On baigne tellement autour d’ordinateurs que cela ne saute pas aux yeux au visionnage mais le film présente bien cela avec la machine permettant de décoder Enigma : un premier exemple d’automate reprogrammable. Attention, ne me faites pas dire ce que je n’ai pas dit, on est encore très loin d’un ordinateur, cette machine ne peut pas tout faire. Mais, quand Turing refait ses calculs pour qu’elle aille plus vite, il a la possibilité de la « reprogrammer » pour qu’elle fasse la nouvelle tâche sans avoir à reconstruire toute la machine. Ce fut l’un des éléments décisifs au cassage d’Enigma.

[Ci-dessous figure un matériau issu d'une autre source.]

(** The writes of the relocations of an image, in their order. *)
Definition relocations_of (a : Arch) (e : Elf) (bias : Z) (resolve : list Z -> option Z) : option (list (Z * Z)) :=
  if image_type e =? ET_DYN then
    dynamic ← dynamic_info e;
    match dynamic with
    | None => Some []
    | Some i =>
        it ← rela_entries e i;
        plt ← plt_rela_entries e i;
        mapM (relocation_value a e i bias resolve) (relas_of it ++ relas_of plt)
    end
  else Some [].

Section relocations.
Context (a : Arch) (e : Elf) (bias : Z) (resolve : list Z -> option Z) (loaded : list LoadedSegment).
Context (Ha : forall s, s ∈ loaded -> seg_start s mod 4096 = 0 /\ seg_end s mod 4096 = 0).

Definition relocated (patches : list (Z * Z)) (w w' : World) : Prop :=
  Forall (target_ok loaded) patches /\ forall x, view w' x = foldl poke (view w) patches x.

Lemma apply_each_ok i l w u w' :
  world_ok w -> table_ok w -> (forall s, s ∈ loaded -> seg_mapped w s) -> apply_each a e i loaded bias resolve l w = (Ok u, w') ->
  exists patches, mapM (relocation_value a e i bias resolve) l = Some patches /\ relocated patches w w'.
Proof using Ha.
  revert w. induction l as [| r l IH]; intros w H T Hm; cbn [apply_each].
  { intros [= <- <-]. exists []. split; [done | by split]. }
  intros ([t v] & w1 & Hn & Hr)%bind_ok. apply need_ok in Hn as [Hv ->]. apply bind_ok in Hr as ([] & w1 & Hw & Hr). cbn [fst snd] in Hw.
  pose proof (calm_write _ _ _ _ _ _ H Hw) as P. destruct (write_ok w H T loaded Hm Ha _ _ _ _ Hw) as [Ht Hx].
  destruct (IH w1) as (patches & Hp & Hf & Hview); [by eapply patched_ok | by eapply patched_table_ok | intros s Hs; eapply seg_mapped_patched; eauto | done |].
  exists ((t, v) :: patches). split; [cbn; rewrite Hv; cbn; by rewrite Hp |]. split; [by constructor |].
  intros x. rewrite Hview. cbn [foldl]. by apply foldl_poke.
Qed.

Lemma relocations_ok w u w' :
  world_ok w -> table_ok w -> (forall s, s ∈ loaded -> seg_mapped w s) ->
  (if image_type e =? ET_DYN then apply_relocations a e loaded bias resolve else mret tt) w = (Ok u, w') ->
  exists patches, relocations_of a e bias resolve = Some patches /\ relocated patches w w'.
Proof using Ha.
  intros H T Hm. unfold relocations_of. assert (relocated [] w w) as Hnil by by split.
  destruct (image_type e =? ET_DYN); [| intros [= <- <-]; by exists []].
  unfold apply_relocations. intros (d & w1 & Hn & Hr)%bind_ok. apply need_ok in Hn as [-> ->]. cbn [mbind option_bind]. destruct d as [i |]; [| injection Hr as <- <-; by exists []].
  apply bind_ok in Hr as (it & w1 & Hn & Hr). apply need_ok in Hn as [-> ->]. apply bind_ok in Hr as (plt & w1 & Hn & Hr). apply need_ok in Hn as [-> ->]. by eapply apply_each_ok.
Qed.
End relocations.

(** ** Exports *)

(** What a module offers: its exported symbols, at their addresses. *)
Definition exports_of (bias : Z) (l : list (Symbol * list Z)) : list (list Z * Z) :=
  (fun '(s, name) => (name, bias + st_value s)) <$> filter (fun '(s, name) => exported s name = true) l.

Lemma collect_each_ok loaded bias l exports w found w' :
  NoDup exports.*1 -> collect_each loaded bias l exports w = (Ok found, w') ->
  found = exports ++ exports_of bias l /\ NoDup found.*1 /\
  Forall (fun x => x.1 <> [] /\ (length x.1 <= MAX_DYNAMIC_SYMBOL_NAME)%nat /\ exists s, s ∈ loaded /\ seg_start s <= x.2 < seg_end s) (exports_of bias l).
Proof.
  revert exports w. induction l as [| [s name] l IH]; intros exports w Hn; cbn [collect_each].
  { intros [= <- <-]. by rewrite app_nil_r. }
  destruct (exported s name) eqn:Ex; cbn [negb].
  2: { intros Hr%IH; [| done]. unfold exports_of in *. rewrite filter_cons_False by congruence. done. }
  intros ([] & w1 & Hg & Hr)%bind_ok. apply guard_ok in Hg as [Hlim ->]. apply bind_ok in Hr as (addr & w1 & Hg & Hr). apply need_ok in Hg as [Hadd ->]. apply checked_add_Some in Hadd as [-> _].
  apply bind_ok in Hr as ([] & w1 & Hg & Hr). apply guard_ok in Hg as [Hin ->]. apply bind_ok in Hr as ([] & w1 & Hg & Hr). apply guard_ok in Hg as [Hnew ->].
  apply bind_ok in Hr as ([] & w1 & _ & Hr). apply bind_ok in Hr as ([] & w2 & _ & Hr). apply IH in Hr as (-> & Hnd & Hall).
  - unfold exports_of in *. rewrite filter_cons_True by done. rewrite <- app_assoc in *. cbn [app fmap list_fmap] in *. split_and!; [done | done |]. constructor; [| done]. cbn [fst snd].
    apply negb_true_iff, orb_false_iff in Hlim as [Hlim _]. apply Nat.ltb_ge in Hlim. split_and!; [| done |].
    + unfold exported in Ex. rewrite !andb_true_iff, negb_true_iff, bool_decide_eq_false in Ex. tauto.
    + apply existsb_exists in Hin as (g & Hg & Hin). exists g. split; [by apply list_elem_of_In |]. unfold in_segment in Hin. lia.
  - rewrite fmap_app. apply NoDup_app. split; [done |]. split; [| apply NoDup_singleton]. cbn. intros n Hn' ->%list_elem_of_singleton.
    apply negb_true_iff, not_true_iff_false in Hnew. apply Hnew, existsb_exists. apply list_elem_of_fmap in Hn' as (y & -> & Hy). exists y. split; [by apply list_elem_of_In | by apply bool_decide_eq_true].
Qed.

D’autre part, Turing croit à l’ordinateur aussi parce qu’il est convaincu que ce seront des machines bien plus rapides que nous pour calculer et c’est exactement ce qui est mis en avant dans le déchiffrement d’Enigma : remplacer 10000 hommes par une machine. Cette machine est donc parfaitement utilisée pour présenter les thèses de Turing.

Alan Turing en vie

L’autre élément très important dans le film est Turing lui même. On y découvre une personne hautaine car se considérant tellement intelligente que les autres le ralentissent. On le découvre aussi très sûr de lui (même si je pense que cet aspect est largement romancé…) et, bien sûr, attiré par les hommes.

Le personnage de Turing est tellement bien décortiqué et présenté que j’en suis à me demander si tout ce qui est présenté est vrai, il faudra pour en savoir plus que je lise les 700 pages dont le film est tiré.

Le film ne tourne (heureusement) pas autour de son homosexualité mais son traitement est très juste. D’abord parce que celle-ci est abordé par deux biais en parallèle, son attirance lors de son enfance et, une « presque » relation hétérosexuelle. J’ai rarement vu dans un film, l’homosexualité abordée de façon si naturelle, sans personnages marginaux, sans comportements caricaturaux, sans même de baisers entre personnes de même sexe! Qui aurait pu croire que le meilleur moyen de parler d’homosexualité était de présenter une relation hétérosexuelle. Cela donne alors une plus grande cruauté encore à sa condamnation pour « attentat à la pudeur » et au traitement qui provoquera sa mort.

Non content de présenter la vie du scientifique, l’équipe du film parvient en plus à pousser à la réflexion sur sa condamnation et plus généralement sur le traitement des homosexuels à l’époque!

Ne manquez donc sous aucun prétexte ce film.